§ **Problem**
For this exercise, return exactly the lines of the material below that begin at the one with "same_vars s s2" and stop after the one with "destruct (ioapicwrite_ok (REG_TABLE + 2 * i +".

§ **Records**

(** One round of the loop, then the others. *)
Lemma written_step p off n bytes dk i secs dk1 i1 secs1 dk' i' secs' :
  let m := Z.min n (BSIZE - off mod BSIZE) in let b := slot dk1 i1 (idx (off / BSIZE)) in
  let dk2 := <[b := splice (dk1 b) (off mod BSIZE) (slice bytes p m)]> dk1 in
  0 <= off -> 0 < n -> off + n <= MAXFILE * BSIZE -> 0 <= p -> p + n <= Z.of_nat (length bytes) ->
  mapped (off / BSIZE) dk i secs dk1 i1 secs1 ->
  disk_ok dk2 /\ inode_ok dk2 i1 /\ (forall k, slot dk2 i1 k = slot dk1 i1 k) /\ nfree sb dk2 = nfree sb dk1 /\
  (written (p + m) (off + m) (n - m) bytes dk2 i1 (absorb secs1 b) dk' i' secs' -> written p off n bytes dk i secs dk' i' secs').
Proof.
  intros m b dk2 Ho Hn Hmax Hp Hl [M1 M2 M3 M4 M5 M6 M7 M8].
  destruct (nblk_step off n Ho Hn) as (Hblk & Hm & Hmb & Hin). fold m in Hblk, Hm, Hmb, Hin.
  destruct (block_range off ltac:(lia)) as [Hbn Hmod]. destruct (idx_range _ Hbn) as [Hk Hne].
  assert (Hsl : length (slice bytes p m) = Z.to_nat m) by (unfold slice; rewrite length_take, length_drop; lia).
  destruct (slot_data start lsize sb dk1 i1 _ M1 M2 Hk M4) as (_ & _ & _ & Hlen). fold b in Hlen.
  assert (Hsp : length (splice (dk1 b) (off mod BSIZE) (slice bytes p m)) = Z.to_nat BSIZE).
  { unfold splice. rewrite !length_app, length_take, length_drop, Hsl, Hlen. unfold BSIZE in *. lia. }
  pose proof (patch_slot start lsize sb dk1 i1 _ (splice (dk1 b) (off mod BSIZE) (slice bytes p m)) M2 Hk Hne M4) as P1.
  pose proof (patch_byte start lsize sb dk1 i1 _ (splice (dk1 b) (off mod BSIZE) (slice bytes p m)) M2 Hk Hne M4 Hsp) as P4.
  pose proof (patch_grown start lsize sb dk1 i1 _ (splice (dk1 b) (off mod BSIZE) (slice bytes p m)) M1 M2 Hk Hne M4) as P5.
  fold b dk2 in P1, P4, P5.
  assert (P6 : nfree sb dk2 = nfree sb dk1) by by apply (patch_nfree (dsize := dsize) start lsize).
  split_and!; [by apply patch_disk_ok|by apply patch_inode_ok|done|done|].
  intros [W1 W2 W3 W4 W5 W6 W7 W8]. split; try done.
  - eapply grown_trans; [exact M3|]. by eapply grown_trans.
  - intros o Hoo. destruct (decide (o < off + m)) as [Hlt|]; [|apply W4; lia].
    assert (Eo : o / BSIZE = off / BSIZE) by (apply Hin; lia). rewrite Eo, (gr_slots _ _ _ _ _ W3) by (done || by rewrite P1). by rewrite P1.
  - intros Hall. destruct (M5 (Hall off ltac:(lia))) as [Ed Ei]. rewrite <- Ei. apply W5. intros o Hoo. rewrite P1, Ed, Ei. apply Hall. lia.
  - intros o Hoo Hs. destruct (block_range o Hoo) as [Hob Hom]. destruct (idx_range _ Hob) as [Hok _].
    assert (Hs1 : slot dk i (idx (o / BSIZE)) <> 0 -> slot dk1 i1 (idx (o / BSIZE)) <> 0) by (intros; by rewrite (gr_slots _ _ _ _ _ M3)).
    destruct (decide (off <= o < off + m)) as [Hc1|Hc1].
    + pose proof Hc1 as [Eo Er]%Hin. rewrite W6, decide_False, decide_True by (done || lia || (left; rewrite P1, Eo; done)).
      rewrite P4, Eo, decide_True by done. rewrite byte_at_splice by (rewrite ?Hsl, ?Hlen; lia).
      rewrite Hsl, decide_True by lia. rewrite byte_at_slice by lia. f_equal. unfold BSIZE in *. Z.div_mod_to_equations. lia.
    + rewrite W6 by first [done | destruct Hs as [Hs|Hs]; [left; rewrite P1; auto|right; lia]].
      destruct (decide (off + m <= o < off + m + (n - m))) as [Hc2|Hc2]; [rewrite decide_True by lia; f_equal; lia|].
      rewrite decide_False by lia. destruct Hs as [Hs|Hs]; [|lia]. rewrite <- M6 by done. rewrite P4 by done.
      case_decide as Ek; [|done]. apply idx_inj in Ek. unfold fbyte. rewrite Ek. fold b. rewrite byte_at_splice by (rewrite ?Hsl, ?Hlen; lia).
      rewrite decide_False; [done|]. rewrite Hsl. intros Hr. apply Hc1, Hin. split; [done|lia].
  - fold b in M7. rewrite Hblk. lia.
  - rewrite Hblk. lia.
Qed.

(** The blocks are there, or there are free ones for them. *)
Definition enough (dk : Z -> list Z) (i : inode) (off n : Z) : Prop :=
  (forall o, off <= o < off + n -> slot dk i (idx (o / BSIZE)) <> 0) \/ (lack i + nblk off n <= nfree sb dk)%nat.

Lemma log_step s b f secs x a old new (q : unit -> fsst -> Prop) :
  geometry -> holding {[s := b]} x a secs old new -> 1 < s < dsize ->
  Z.of_nat (length secs) < lsize - 1 -> (length (absorb secs s) < HEAD)%nat ->
  (forall x', recovers_to (disk x' 1) old -> c x') ->
  (forall x' a', holding {[s := b]} x' a' (absorb secs s) old (<[s := f (new s)]> new) -> kept x x' -> q tt x') ->
  triple [] c (setdata b f ;;; log_write b ;;; ret tt) [] x q.
Proof. intros G I Hs H1 H2 Hc Hq. eapply log_tx; [exact G|exact I|done|done|done|exact Hc|]. intros x' a' I' K'. tstep. by eapply Hq. Qed.

Lemma room_block i secs s :
  NoDup secs -> room (cost sb i (absorb secs s)) -> Z.of_nat (length secs) < lsize - 1 /\ (length (absorb secs s) < HEAD)%nat.
Proof.
  intros Hnd [H1 H2]. pose proof (length_base sb i (absorb secs s) (absorb_NoDup _ _ Hnd)). pose proof (base_cost sb i (absorb secs s)).
  pose proof (absorb_length secs s). lia.
Qed.
(* ===== verification/MkfsThm.v ===== *)
(** * The image of the file system

    What [mkfs] writes: the files of the command line can be read back from the
    image, the bitmap marks exactly the blocks they take, and a machine with that
    disk boots. *)

From stdpp Require Import base list numbers strings tactics gmap functions.
From Stdlib Require Import Lia.
From S2P Require Import Prelude Params StringC FsState KState Runs Bio BioSpec BioThm Log LogSpec LogThm Fs BlockThm Mkfs.

Local Open Scope Z_scope.

(** ** Bytes of blocks *)

Lemma length_splice l o new :
  0 <= o -> o + Z.of_nat (length new) <= Z.of_nat (length l) -> length (splice l o new) = length l.
Proof. intros. unfold splice. rewrite !length_app, length_take, length_drop. lia. Qed.

Lemma slice_splice l o new :
  0 <= o -> o + Z.of_nat (length new) <= Z.of_nat (length l) -> slice (splice l o new) o (Z.of_nat (length new)) = new.
Proof.
  intros. unfold slice, splice. rewrite drop_app_length' by (rewrite length_take; lia).
  rewrite Nat2Z.id. by apply take_app_length'.
Qed.
(** Both registers of the interrupt [i]. *)
Lemma entry_write i lo hi s :
  0 <= i < 256 -> is_u32 lo ->
  exists s1 s2, ioapicwrite (REG_TABLE + 2 * i) lo s = Ret tt s1 /\ ioapicwrite (REG_TABLE + 2 * i + 1) hi s1 = Ret tt s2 /\
    same_vars s s2 /\ forall j, 0 <= j -> entry_of (hw s2) j = if j =? i then (lo, u32 hi) else entry_of (hw s) j.
Proof.
  intros Hi Hlo. destruct (ioapicwrite_ok (REG_TABLE + 2 * i) lo s) as (s1 & E1 & V1 & R1); [unfold REG_TABLE; lia|].
  destruct (ioapicwrite_ok (REG_TABLE + 2 * i + 1) hi s1) as (s2 & E2 & V2 & R2); [unfold REG_TABLE; lia|].
  rewrite u32_small in R1 by done. exists s1, s2. split; [done|]. split; [done|]. split; [by eapply same_vars_trans|].
  intros j Hj. unfold entry_of. rewrite R2, R1. destruct (Z.eqb_spec j i) as [->|Hne].
  - rewrite fn_lookup_insert, fn_lookup_insert_ne, fn_lookup_insert by lia. done.
  - by rewrite !fn_lookup_insert_ne by lia.
Qed.

Lemma disabled_u32 i : 0 <= i < 256 -> is_u32 (Z.lor INT_DISABLED (T_IRQ0 + i)).
Proof.
  intros Hi. assert (H0 : 0 <= Z.lor INT_DISABLED (T_IRQ0 + i)) by (apply Z.lor_nonneg; unfold INT_DISABLED, T_IRQ0; lia).
  split; [done|]. apply Z.log2_lt_cancel. rewrite Z.log2_lor by (unfold INT_DISABLED, T_IRQ0; lia).
  change (Z.log2 INT_DISABLED) with 16. change (Z.log2 (2 ^ 32)) with 32.
  pose proof (Z.log2_le_mono (T_IRQ0 + i) 300 ltac:(unfold T_IRQ0; lia)) as H. change (Z.log2 300) with 8 in H. lia.
Qed.

Lemma ioapicinit_loop_ok k : forall i s,
  0 <= i -> i + Z.of_nat k <= 256 ->
  exists s', ioapicinit_loop k i s = Ret tt s' /\ same_vars s s' /\
    forall j, 0 <= j -> entry_of (hw s') j = if (i <=? j) && (j <? i + Z.of_nat k) then redirection j None else entry_of (hw s) j.
Proof.
  induction k as [|k IH]; intros i s Hi Hk.
  { exists s. split_and!; try done. intros j Hj. rewrite (proj2 (andb_false_iff _ _)); [done|]. rewrite Z.leb_gt, Z.ltb_ge. lia. }
  cbn [ioapicinit_loop]. destruct (entry_write i (Z.lor INT_DISABLED (T_IRQ0 + i)) 0 s) as (s0 & s1 & E0 & E1 & V1 & R1);
    [lia|apply disabled_u32; lia|]. rstep E0. rstep E1.
  destruct (IH (i + 1) s1) as (s2 & E2 & V2 & R2); [lia|lia|]. exists s2. split; [done|].
  split; [by eapply same_vars_trans|]. intros j Hj. rewrite R2, R1 by done.
  destruct (Z.eqb_spec j i), (Z.leb_spec i j), (Z.ltb_spec j (i + Z.of_nat (S k))), (Z.leb_spec (i + 1) j), (Z.ltb_spec j (i + 1 + Z.of_nat k));
    try lia; simpl; subst; done.
Qed.
Lemma nblk_chunk off n : 0 <= off -> n <= FILEMAX -> (nblk off n <= 4)%nat.
Proof.
  intros Ho Hn. change FILEMAX with 1536 in Hn. unfold nblk, BSIZE. destruct (Z.leb_spec n 0); [lia|]. Z.div_mod_to_equations. lia.
Qed.

(** A transaction that has logged nothing has room for it. *)
Lemma room_chunk i off n : 8 < lsize -> 0 <= off -> n <= FILEMAX -> room lsize (cost sb i [] + nblk off n).
Proof.
  intros Hl Ho Hn. pose proof (nblk_chunk off n Ho Hn). pose proof HEAD_10.
  assert (cost sb i [] <= 3)%nat; [|split; lia]. unfold cost. assert (size ({[bmb sb; IBLOCK (i_inum i)]} ∪ list_to_set [] : gset Z) <= 2)%nat.
  { pose proof (size_add (bmb sb) {[IBLOCK (i_inum i)]}) as Hs. rewrite size_singleton in Hs.
    etrans; [apply subseteq_size|exact Hs]. simpl. set_solver. }
  case_decide; lia.
Qed.

Lemma views_file g x a dk : views x a dk -> views (set_files g x) a dk.
Proof. intros [R]. split; try done. by destruct R; split. Qed.

Lemma holding_files bz g x a secs old dk : holding bz x a secs old dk -> holding bz (set_files g x) a secs old dk.
Proof. intros []. split; try done. by destruct it_repr; split. Qed.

§ **Written solution**
    same_vars s s2 /\ forall j, 0 <= j -> entry_of (hw s2) j = if j =? i then (lo, u32 hi) else entry_of (hw s) j.
Proof.
  intros Hi Hlo. destruct (ioapicwrite_ok (REG_TABLE + 2 * i) lo s) as (s1 & E1 & V1 & R1); [unfold REG_TABLE; lia|].
  destruct (ioapicwrite_ok (REG_TABLE + 2 * i + 1) hi s1) as (s2 & E2 & V2 & R2); [unfold REG_TABLE; lia|].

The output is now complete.